── DATASET EXTRACT

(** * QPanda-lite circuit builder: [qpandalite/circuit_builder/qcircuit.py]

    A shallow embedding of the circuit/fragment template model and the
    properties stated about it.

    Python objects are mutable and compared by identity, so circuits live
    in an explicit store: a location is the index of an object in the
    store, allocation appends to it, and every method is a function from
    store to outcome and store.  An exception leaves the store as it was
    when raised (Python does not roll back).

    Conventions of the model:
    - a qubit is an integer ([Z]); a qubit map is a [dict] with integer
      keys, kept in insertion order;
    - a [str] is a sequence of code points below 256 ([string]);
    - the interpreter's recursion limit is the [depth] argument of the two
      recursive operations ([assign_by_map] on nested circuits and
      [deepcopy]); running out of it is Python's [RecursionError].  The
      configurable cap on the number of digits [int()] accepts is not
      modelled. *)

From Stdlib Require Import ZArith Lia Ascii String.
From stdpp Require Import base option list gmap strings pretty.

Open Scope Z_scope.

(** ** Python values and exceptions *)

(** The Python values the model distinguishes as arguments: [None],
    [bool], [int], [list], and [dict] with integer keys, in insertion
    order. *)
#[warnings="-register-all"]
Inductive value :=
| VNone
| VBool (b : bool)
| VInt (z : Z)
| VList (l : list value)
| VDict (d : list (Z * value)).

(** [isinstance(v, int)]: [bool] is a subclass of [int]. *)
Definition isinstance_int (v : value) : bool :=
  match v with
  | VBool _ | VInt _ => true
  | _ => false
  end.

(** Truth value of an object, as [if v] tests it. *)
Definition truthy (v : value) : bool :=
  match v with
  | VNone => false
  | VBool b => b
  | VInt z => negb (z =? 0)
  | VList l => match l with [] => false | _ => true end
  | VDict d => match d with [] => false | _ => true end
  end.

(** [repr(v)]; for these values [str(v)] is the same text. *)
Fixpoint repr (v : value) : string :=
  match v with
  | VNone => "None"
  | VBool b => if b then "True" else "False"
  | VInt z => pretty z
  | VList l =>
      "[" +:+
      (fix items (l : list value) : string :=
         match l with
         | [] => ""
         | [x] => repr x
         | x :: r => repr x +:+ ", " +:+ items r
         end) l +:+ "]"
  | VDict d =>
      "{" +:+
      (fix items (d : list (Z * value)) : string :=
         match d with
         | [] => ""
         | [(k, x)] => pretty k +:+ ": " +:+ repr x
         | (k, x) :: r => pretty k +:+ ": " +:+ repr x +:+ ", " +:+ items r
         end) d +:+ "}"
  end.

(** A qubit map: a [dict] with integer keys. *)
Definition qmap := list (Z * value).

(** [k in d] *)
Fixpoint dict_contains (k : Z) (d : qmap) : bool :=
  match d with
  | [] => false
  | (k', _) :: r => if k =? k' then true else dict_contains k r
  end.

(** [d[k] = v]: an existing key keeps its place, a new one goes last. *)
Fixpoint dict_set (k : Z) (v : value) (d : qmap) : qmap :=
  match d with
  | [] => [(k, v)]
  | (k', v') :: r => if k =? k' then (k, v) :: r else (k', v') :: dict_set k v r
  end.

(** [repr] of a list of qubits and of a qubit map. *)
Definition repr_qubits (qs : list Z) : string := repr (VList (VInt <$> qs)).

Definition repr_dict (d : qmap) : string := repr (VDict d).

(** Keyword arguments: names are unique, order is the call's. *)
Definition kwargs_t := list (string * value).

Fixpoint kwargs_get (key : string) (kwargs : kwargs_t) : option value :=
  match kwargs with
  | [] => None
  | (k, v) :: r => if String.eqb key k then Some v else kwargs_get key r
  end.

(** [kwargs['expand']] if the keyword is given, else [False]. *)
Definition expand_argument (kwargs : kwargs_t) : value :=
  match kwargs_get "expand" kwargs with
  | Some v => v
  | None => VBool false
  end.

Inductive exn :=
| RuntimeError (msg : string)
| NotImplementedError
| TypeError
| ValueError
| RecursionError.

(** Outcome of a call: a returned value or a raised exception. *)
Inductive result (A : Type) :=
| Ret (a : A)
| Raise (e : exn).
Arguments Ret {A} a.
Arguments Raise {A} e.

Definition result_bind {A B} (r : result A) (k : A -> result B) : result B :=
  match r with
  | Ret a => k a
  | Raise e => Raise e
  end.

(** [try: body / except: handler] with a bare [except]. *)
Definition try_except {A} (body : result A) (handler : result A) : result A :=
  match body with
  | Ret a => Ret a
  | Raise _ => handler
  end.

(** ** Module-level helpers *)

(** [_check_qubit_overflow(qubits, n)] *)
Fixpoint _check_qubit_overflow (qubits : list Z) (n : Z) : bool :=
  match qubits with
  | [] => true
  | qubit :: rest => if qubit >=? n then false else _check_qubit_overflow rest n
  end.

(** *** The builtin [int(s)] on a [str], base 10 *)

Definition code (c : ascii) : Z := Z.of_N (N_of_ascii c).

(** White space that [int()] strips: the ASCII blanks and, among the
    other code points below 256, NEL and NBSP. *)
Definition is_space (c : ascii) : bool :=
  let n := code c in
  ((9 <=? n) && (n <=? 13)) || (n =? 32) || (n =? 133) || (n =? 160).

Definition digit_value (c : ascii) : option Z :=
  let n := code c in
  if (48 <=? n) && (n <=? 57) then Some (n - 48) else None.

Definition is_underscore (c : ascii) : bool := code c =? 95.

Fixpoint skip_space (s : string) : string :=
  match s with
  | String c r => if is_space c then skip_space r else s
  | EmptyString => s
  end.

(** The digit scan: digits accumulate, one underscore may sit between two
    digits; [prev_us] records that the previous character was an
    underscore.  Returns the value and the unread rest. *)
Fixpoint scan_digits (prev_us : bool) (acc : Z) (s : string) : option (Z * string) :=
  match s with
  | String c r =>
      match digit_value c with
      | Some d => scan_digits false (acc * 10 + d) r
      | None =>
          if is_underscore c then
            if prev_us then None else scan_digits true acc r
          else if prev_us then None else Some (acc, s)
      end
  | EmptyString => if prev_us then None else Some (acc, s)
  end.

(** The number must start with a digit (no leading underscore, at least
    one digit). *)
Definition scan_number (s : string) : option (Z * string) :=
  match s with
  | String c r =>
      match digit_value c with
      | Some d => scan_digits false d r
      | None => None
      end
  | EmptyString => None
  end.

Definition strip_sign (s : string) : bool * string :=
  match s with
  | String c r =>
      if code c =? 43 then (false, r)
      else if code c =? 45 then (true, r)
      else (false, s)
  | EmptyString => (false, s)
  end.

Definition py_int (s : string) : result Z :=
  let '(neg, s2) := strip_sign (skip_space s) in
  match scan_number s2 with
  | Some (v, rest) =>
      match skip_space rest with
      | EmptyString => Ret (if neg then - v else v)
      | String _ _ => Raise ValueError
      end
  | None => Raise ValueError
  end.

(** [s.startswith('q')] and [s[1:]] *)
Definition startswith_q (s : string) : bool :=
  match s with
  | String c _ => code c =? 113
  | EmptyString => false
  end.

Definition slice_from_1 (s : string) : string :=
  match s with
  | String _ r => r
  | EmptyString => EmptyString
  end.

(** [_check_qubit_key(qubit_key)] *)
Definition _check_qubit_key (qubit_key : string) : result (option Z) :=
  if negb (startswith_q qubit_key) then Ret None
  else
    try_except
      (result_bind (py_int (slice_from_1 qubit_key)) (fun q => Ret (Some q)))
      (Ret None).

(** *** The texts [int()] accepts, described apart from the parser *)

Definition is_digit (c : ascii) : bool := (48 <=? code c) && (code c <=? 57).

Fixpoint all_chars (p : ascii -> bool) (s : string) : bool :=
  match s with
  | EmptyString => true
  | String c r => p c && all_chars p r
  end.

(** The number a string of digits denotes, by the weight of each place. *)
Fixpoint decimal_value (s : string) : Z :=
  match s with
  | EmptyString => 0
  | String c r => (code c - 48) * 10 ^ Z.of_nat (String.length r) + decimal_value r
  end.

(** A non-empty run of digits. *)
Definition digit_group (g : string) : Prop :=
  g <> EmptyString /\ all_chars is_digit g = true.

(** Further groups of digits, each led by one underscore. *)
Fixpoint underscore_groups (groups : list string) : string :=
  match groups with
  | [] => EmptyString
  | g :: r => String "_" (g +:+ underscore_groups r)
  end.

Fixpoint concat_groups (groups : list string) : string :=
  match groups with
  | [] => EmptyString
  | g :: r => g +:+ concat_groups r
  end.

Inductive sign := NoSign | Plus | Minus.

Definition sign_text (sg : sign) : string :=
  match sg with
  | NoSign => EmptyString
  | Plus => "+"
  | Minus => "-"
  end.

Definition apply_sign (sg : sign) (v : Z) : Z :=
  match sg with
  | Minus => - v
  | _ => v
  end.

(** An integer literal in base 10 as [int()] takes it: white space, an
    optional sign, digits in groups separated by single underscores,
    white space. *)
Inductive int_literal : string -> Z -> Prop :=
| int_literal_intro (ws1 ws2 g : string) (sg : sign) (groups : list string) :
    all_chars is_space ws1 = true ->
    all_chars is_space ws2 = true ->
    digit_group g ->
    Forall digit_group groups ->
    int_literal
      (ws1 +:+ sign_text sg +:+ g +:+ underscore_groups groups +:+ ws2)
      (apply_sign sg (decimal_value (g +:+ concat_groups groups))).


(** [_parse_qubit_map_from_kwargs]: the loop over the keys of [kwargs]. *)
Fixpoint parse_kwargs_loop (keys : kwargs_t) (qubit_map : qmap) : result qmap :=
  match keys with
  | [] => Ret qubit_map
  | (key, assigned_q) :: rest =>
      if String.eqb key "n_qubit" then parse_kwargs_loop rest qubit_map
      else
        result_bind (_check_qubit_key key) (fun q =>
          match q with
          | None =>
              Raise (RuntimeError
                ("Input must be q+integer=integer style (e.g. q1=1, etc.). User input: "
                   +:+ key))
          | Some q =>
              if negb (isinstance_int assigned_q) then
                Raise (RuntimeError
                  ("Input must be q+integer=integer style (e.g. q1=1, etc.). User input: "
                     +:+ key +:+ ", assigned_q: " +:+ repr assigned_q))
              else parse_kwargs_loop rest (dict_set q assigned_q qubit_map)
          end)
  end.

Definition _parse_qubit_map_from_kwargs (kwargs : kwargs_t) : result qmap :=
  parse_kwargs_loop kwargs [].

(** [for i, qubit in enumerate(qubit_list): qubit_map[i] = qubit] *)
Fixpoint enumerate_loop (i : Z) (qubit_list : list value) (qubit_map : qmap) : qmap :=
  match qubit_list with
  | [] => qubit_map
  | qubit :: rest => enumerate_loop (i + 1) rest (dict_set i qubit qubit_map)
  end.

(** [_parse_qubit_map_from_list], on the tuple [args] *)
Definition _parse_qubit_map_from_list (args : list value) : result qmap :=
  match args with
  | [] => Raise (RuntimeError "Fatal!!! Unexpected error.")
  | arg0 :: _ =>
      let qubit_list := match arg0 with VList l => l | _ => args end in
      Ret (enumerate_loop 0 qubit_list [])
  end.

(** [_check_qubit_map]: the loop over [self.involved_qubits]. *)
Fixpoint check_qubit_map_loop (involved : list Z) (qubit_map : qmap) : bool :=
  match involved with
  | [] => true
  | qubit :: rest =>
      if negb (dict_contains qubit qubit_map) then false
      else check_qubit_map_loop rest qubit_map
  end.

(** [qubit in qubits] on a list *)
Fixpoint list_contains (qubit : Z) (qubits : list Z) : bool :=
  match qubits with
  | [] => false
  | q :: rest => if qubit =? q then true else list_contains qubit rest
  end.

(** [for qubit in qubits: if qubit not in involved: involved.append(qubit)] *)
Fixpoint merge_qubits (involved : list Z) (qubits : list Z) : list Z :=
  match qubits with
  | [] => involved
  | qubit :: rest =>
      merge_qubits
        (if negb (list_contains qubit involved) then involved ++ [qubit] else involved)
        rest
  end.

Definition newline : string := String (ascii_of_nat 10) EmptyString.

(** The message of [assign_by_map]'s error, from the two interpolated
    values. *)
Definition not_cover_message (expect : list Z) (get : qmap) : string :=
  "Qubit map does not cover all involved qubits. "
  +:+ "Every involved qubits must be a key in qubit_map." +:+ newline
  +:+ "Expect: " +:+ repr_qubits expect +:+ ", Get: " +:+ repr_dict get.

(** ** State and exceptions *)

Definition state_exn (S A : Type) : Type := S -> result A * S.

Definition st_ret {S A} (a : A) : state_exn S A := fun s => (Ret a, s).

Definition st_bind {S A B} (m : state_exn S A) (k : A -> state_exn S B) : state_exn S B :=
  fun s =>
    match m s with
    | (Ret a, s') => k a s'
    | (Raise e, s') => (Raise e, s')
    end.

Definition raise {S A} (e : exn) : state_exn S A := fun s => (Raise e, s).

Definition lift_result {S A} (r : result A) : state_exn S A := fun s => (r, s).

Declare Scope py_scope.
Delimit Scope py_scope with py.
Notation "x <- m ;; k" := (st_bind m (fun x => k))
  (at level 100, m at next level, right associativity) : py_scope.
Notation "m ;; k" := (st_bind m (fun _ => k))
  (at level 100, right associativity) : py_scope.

────

* THE TASK
Retype exactly the lines of the data above that fall between the line with "VDict d => match" and the line with "(fix items (d", inclusive, and add nothing.

* WRITTEN ANSWER
  | VDict d => match d with [] => false | _ => true end
  end.

(** [repr(v)]; for these values [str(v)] is the same text. *)
Fixpoint repr (v : value) : string :=
  match v with
  | VNone => "None"
  | VBool b => if b then "True" else "False"
  | VInt z => pretty z
  | VList l =>
      "[" +:+
      (fix items (l : list value) : string :=
         match l with
         | [] => ""
         | [x] => repr x
         | x :: r => repr x +:+ ", " +:+ items r
         end) l +:+ "]"
  | VDict d =>
      "{" +:+
      (fix items (d : list (Z * value)) : string :=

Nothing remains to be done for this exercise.